At a high level the push-instead-of-pull benefit here is "you don't have to query the ID values to get the display names every time" which will reduce your latency. (You can cache but then you might get into invalidation issues and start thinking "why not just send the updates directly to my cache instead")

There's also a less cacheable version where both sides are updating more frequently and you have logic like "if X=1 and Y=2 do Z."

For small enough batches streaming and micro-batching do often end up very similar.

Should’ve just cached the output of group bys.
Probably related to the fundamental problem of joining distributed data within CAP constraints. Virtually all distributed databases offering full SQL are CP (that is, they assume no nodes will be down otherwise the data won't return).

If you have distributed data, the join will get calculated by SOME node in the network, and the data will have to be streamed in and joined by the central processor. Even with modern meganodes, for BigData marketing you have to handle arbitrarily sized datasets, and that means streaming data into the processing nodes working memory.

Of course there are ways to distribute join calculation (sometimes) as well, but you're still talking merging streams of data coming into processing nodes.

Now, if you have to handle AP/eventually consistent models, then it REALLY gets complicated, and ultimately your huge massive join (I'm assuming a join of tables of data, not just a denormalization join of a single row/primary key and child foreign keys) is a big eventually consistent approximation view, even without the issue of incoming updates/transactions mutating the underlying datasets as you stream and merge/filter them.

The main benefit isn't necessarily that it's _streaming_ per se, but that it's _incremental_. We typically see people start by just incrementally materializing their data to a destination in more or less the same set tables that exist in the source system. Then they develop downstream applications on top of the destination tables, and they start to identify queries that could be sped up by pre-computing some portion of it incrementally before materializing it.

There's also cases where you just want real time results. For example, if you want to take action based on a joined result set, then in the rdbms world yoy might periodically run a query that joins the tables and see if you need to take action. But polling becomes increasingly inefficient at lower polling intervals. So it can work better to incrementally compute the join results, so you can take action immediately upon seeing something appear in the output. Think use cases like monitoring, fraud detection, etc.

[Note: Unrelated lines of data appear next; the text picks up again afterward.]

Lemma seq_field n : 0 <= n < 4096 -> Z.lor (Z.land 0 0xf) (Z.land (Z.shiftl n 4) 0xfff0) = Z.shiftl n 4.
Proof.
  intros Hn. rewrite Z.land_0_l, Z.lor_0_l. apply Z.bits_inj'. intros i Hi. rewrite Z.land_spec.
  destruct (Z.testbit (Z.shiftl n 4) i) eqn:E; [|done]. cbn [andb].
  rewrite Z.shiftl_spec in E by lia. assert (0 <= i - 4).
  { destruct (Z.neg_nonneg_cases (i - 4)); [|done]. rewrite Z.testbit_neg_r in E by lia. done. }
  assert (i - 4 < 12).
  { destruct (Z.lt_ge_cases (i - 4) 12); [done|]. rewrite (fits_testbit 12 n) in E; [done|lia|unfold fits; lia|lia]. }
  assert (exists j, (j < 12)%nat /\ i = 4 + Z.of_nat j) as (j & Hj & ->) by (exists (Z.to_nat (i - 4)); lia).
  do 12 (destruct j as [|j]; [done|]). lia.
Qed.

(** The eight values of the QoS control field. *)
Lemma qos_field (l r : list Z) p : 0 <= p < 8 ->
  (b ← (if p =? 0 then Ret (l ++ [0; 0] ++ r) else set_bits (l ++ [0; 0] ++ r) (zlen l) 0 4 p);
   b ← set_bits b (zlen l) 4 1 0; b ← set_bits b (zlen l) 5 2 0; Ret b) = Ret (l ++ [p; 0] ++ r).
Proof.
  intros Hp.
  assert ((b ← (if p =? 0 then Ret [0; 0] else set_bits [0; 0] 0 0 4 p); b ← set_bits b 0 4 1 0; set_bits b 0 5 2 0) = Ret [p; 0]) as H.
  { assert (p = 0 \/ p = 1 \/ p = 2 \/ p = 3 \/ p = 4 \/ p = 5 \/ p = 6 \/ p = 7) as C by lia.
    by destruct C as [->|[->|[->|[->|[->|[->|[-> | ->]]]]]]]. }
  apply bind_inv in H as (b1 & E1 & H). apply bind_inv in H as (b2 & E2 & H).
  assert ((if p =? 0 then Ret (l ++ [0; 0] ++ r) else set_bits (l ++ [0; 0] ++ r) (zlen l) 0 4 p) = Ret (l ++ b1 ++ r)) as ->.
  { destruct (p =? 0); [by injection E1 as <-|]. pose proof (set_bits_in l r _ _ _ _ _ _ E1) as F. by rewrite Z.add_0_r in F. }
  simp_res. in_part l r E2. by in_part l r H.
Qed.

(** Evaluates a closed step on cells. *)
Ltac eval_step m := let v := eval vm_compute in m in change m with v; simp_res.

Section Make.
Context (get_sta : list Z -> option nat) (c : config) (x : xconfig).

Lemma make_local a st room ds a1 a2 a3 qos prio s seqnum am s' : zlen room = 64 -> plain_attrib a qos prio ->
  wlanhdr_addrs c x a = Some (ds, a1, a2, a3, qos) -> ds = 0 \/ ds = 0x100 \/ ds = 0x200 ->
  length a1 = 6%nat -> length a2 = 6%nat -> length a3 = 6%nat ->
  get_sta (x_ra (x_addr a)) = Some (x_psta a) -> st !! x_psta a = Some s -> xs_asoc s = true ->
  next_seq s prio (x_ampdu_en a) = Ret (seqnum, am, s') -> 0 <= seqnum < 4096 ->
  rtw_make_wlanhdr get_sta c x room 0 a st =
  Ret (_SUCCESS, hdr_bytes (tx_hdr ds a1 a2 a3 (negb (x_encrypt (x_sec a) =? 0)) qos prio seqnum) ++ replicate (if qos then 38 else 40) 0, seqnum, am, <[x_psta a := s']> st).
Proof.
  intros Hr ([q Hh] & Hp & Hq & Hm & Heo & Ham & Hak) Ha Hds L1 L2 L3 Hg Hs Has Hn Hsq.
  destruct (addr_cells a1 L1) as (b1 & b2 & b3 & b4 & b5 & b6 & ->).
  destruct (addr_cells a2 L2) as (c1 & c2 & c3 & c4 & c5 & c6 & ->).
  destruct (addr_cells a3 L3) as (d1 & d2 & d3 & d4 & d5 & d6 & ->).
  unfold rtw_make_wlanhdr. rewrite Hh, Ha, Hm, Heo, Ham, Hak, Hg, Hs, Has. cbn [x_subtype x_hdrlen x_priority negb].
  assert (memset room 0 0 WLANHDR_OFFSET = Ret (replicate 64 0)) as ->.
  { unfold memset. rewrite <- (app_nil_r room), splice_0, app_nil_r; [done|]. unfold zlen in Hr. change (Z.to_nat WLANHDR_OFFSET) with 64%nat. rewrite length_replicate. lia. }
  simp_res. rewrite bool_decide_true by done. cbn [negb].
  assert (upd_le16 [0; 0] 0 (fun v => Z.lor (Z.land v 0xf) (Z.land (Z.shiftl seqnum 4) 0xfff0)) = Ret (le16 (Z.shiftl seqnum 4))) as Hf.
  { transitivity (Ret (le16 (Z.lor (Z.land 0 0xf) (Z.land (Z.shiftl seqnum 4) 0xfff0)))); [reflexivity|by rewrite seq_field]. }
  destruct qos; destruct (x_encrypt (x_sec a) =? 0); destruct Hds as [->|[-> | ->]]; cbn [Z.eqb].
  all: repeat match goal with |- mbind _ (upd_le16 ?b 0 ?f) = _ => eval_step (upd_le16 b 0 f) | |- mbind _ (splice ?b ?i ?l) = _ => eval_step (splice b i l) | |- (if ?t then _ else _) = _ => eval_step t end.
  all: try (match goal with |- mbind _ (mbind _ (if _ then Ret ?L else _)) = _ => let l := eval vm_compute in (take 24 L) in let r := eval vm_compute in (drop 26 L) in etransitivity; [exact (bind_Ret _ _ _ (qos_field l r prio Hp))|] end).
  all: bind_step Hn.
  all: match goal with |- mbind _ (upd_le16 ?L _ _) = _ => let L := eval cbv [app] in L in let l := eval vm_compute in (take 22 L) in let r := eval vm_compute in (drop 24 L) in etransitivity; [exact (bind_Ret _ _ _ (upd_in l r _ _ _ _ Hf))|] end.
  all: reflexivity.
Qed.
End Make.

(** ** Sequence numbers *)

Definition seqs_ok (s : xsta) : Prop := length (xs_txseq s) = 16%nat /\ length (xs_ba s) = 16%nat.

Lemma low12 v : Z.land v 0xfff = v `mod` 4096.
Proof. change 0xfff with (Z.ones 12). by rewrite Z.land_ones by lia. Qed.

Lemma next_seq_ok s p am v : seqs_ok s -> 0 <= p < 16 -> xs_txseq s !! Z.to_nat p = Some v ->
  exists am' s', next_seq s p am = Ret ((v + 1) `mod` 4096, am', s') /\ xs_txseq s' = <[Z.to_nat p := (v + 1) `mod` 4096]> (xs_txseq s) /\
    s' = set_seqs (xs_txseq s') (xs_ba s') s /\ seqs_ok s' /\ (am = false -> am' = false /\ xs_ba s' = xs_ba s).
Proof.
  intros [L1 L2] Hp Hv. unfold next_seq. rewrite (proj2 (rd_Ret (xs_txseq s) p v) (conj (proj1 Hp) Hv)). simp_res.
  assert (Z.land (u16 (v + 1)) 0xfff = (v + 1) `mod` 4096) as ->.
  { rewrite low12. unfold wrap. apply Z.mod_mod_divide. by exists 16. }
  rewrite wr_Ret by (unfold zlen; lia). simp_res. destruct am.
  - assert (0 <= Z.land p 15 < 16) as Hq by (apply (land_fits_r 4); [lia|unfold fits; lia]).
    destruct (rd_in (xs_ba s) (Z.land p 15)) as (t & -> & _); [unfold zlen; lia|]. simp_res.
    destruct (Reorder.SN_LESS _ _).
    + do 2 eexists. split; [done|]. cbn [xs_txseq xs_ba set_seqs]. split_and!; try done. split; cbn [xs_txseq xs_ba set_seqs]; by rewrite ?length_insert.
    + rewrite wr_Ret by (unfold zlen; lia). simp_res. do 2 eexists. split; [done|]. cbn [xs_txseq xs_ba set_seqs].
      split_and!; try done. split; cbn [xs_txseq xs_ba set_seqs]; by rewrite ?length_insert.
  - do 2 eexists. split; [done|]. cbn [xs_txseq xs_ba set_seqs]. split_and!; try done. split; cbn [xs_txseq xs_ba set_seqs]; by rewrite ?length_insert.
Qed.

(** ** A frame in one fragment *)

(** The two ways of testing for a group address. *)
Lemma mcast_IS l : IS_MCAST l = Ps.mcast l.
Proof. by destruct l. Qed.

Lemma be16_ok v : is_u16 v -> bytes_ok (be16 v).
Proof.
  intros Hv. unfold be16. rewrite wrap_small by done.
  apply Forall_cons. split; [|apply Forall_cons; split; [apply land_fits_r; [lia|unfold fits; lia]|done]].
  unfold fits in *. rewrite Z.shiftr_div_pow2 by lia. split; [apply Z.div_pos; lia|apply Z.div_lt_upper_bound; lia].
Qed.

Lemma snap_len h : zlen (snap h) = 8.
Proof. unfold snap. by destruct ((h =? 0x8137) || (h =? 0x80f3)). Qed.

Lemma snap_ok h : is_u16 h -> bytes_ok (snap h).
Proof.
  intros Hh. unfold snap. apply Forall_app. split; [repeat constructor; unfold fits; lia|].
  apply Forall_app. split; [destruct (_ || _); repeat constructor; unfold fits; lia|by apply be16_ok].
Qed.

(** Writing on from a position. *)
Lemma splice_next (pre room l : list Z) p : p = zlen pre -> zlen l <= zlen room -> splice (pre ++ room) p l = Ret ((pre ++ l) ++ drop (length l) room).
Proof.
  intros -> Hl. rewrite <- (take_drop (length l) room) at 1. unfold zlen in Hl.
  rewrite splice_mid; [by rewrite <- app_assoc|done|rewrite length_take; lia].
Qed.

Lemma get_le16_word (pre r : list Z) fc p : p = zlen pre -> is_u16 fc -> get_le16 (pre ++ le16 fc ++ r) p = Ret fc.
Proof. intros -> Hf. apply get_le16_le16; [done|done]. Qed.

Lemma upd_word (pre r : list Z) fc p f : p = zlen pre -> is_u16 fc -> upd_le16 (pre ++ le16 fc ++ r) p f = Ret (pre ++ le16 (f fc) ++ r).
Proof. intros -> Hf. unfold upd_le16. rewrite get_le16_word by done. simp_res. by apply splice_mid. Qed.

Lemma mfrag_on_off fc : Z.land fc 0x400 = 0 -> Z.ldiff (Z.lor fc 0x400) 0x400 = fc.
Proof.
  intros H. apply Z.bits_inj'. intros i Hi. rewrite Z.ldiff_spec, Z.lor_spec.
  assert (Z.testbit fc i && Z.testbit 0x400 i = false) as E by (by rewrite <- Z.land_spec, H, Z.bits_0).
  destruct (Z.testbit fc i), (Z.testbit 0x400 i); done.
Qed.

Section One.
Context (base addr off frag_len : Z) (a : attrib).
Abbreviation sec := (x_sec a).
Abbreviation hl := (x_hdrlen (x_hdr a)).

Anything you can do with stateful streaming technology, you can do with a database and a message handler. It’s just a question of programming model and scaling characteristics. You typically get an in-process embedded DB per shard, with an API that makes it seem closer to managing state in memory.
We apply incremental, streamable "joins" (relational queries) for real-time syncing between application client and server. I think much of the initial research in this space was around data pipelines but the killer app (no pun intended) is actually in app development
I agree completely! We've always talked about this, but we haven't really seen a clear way to package it into a good developer UX. We've got some ideas, though, so maybe one day we'll take a stab at it. For now we've been more focused on integrations and just building out the platform.
Interesting, how can I learn more about this?
Isn't the use case just any time you want a client to essentially subscribe to an SQL query and receive message every time the result of that SQL query changes?
This is extremely common in trading systems where real time data is joined against reference data and grouped, etc for a variety of purposes including consumption by algorithms and display.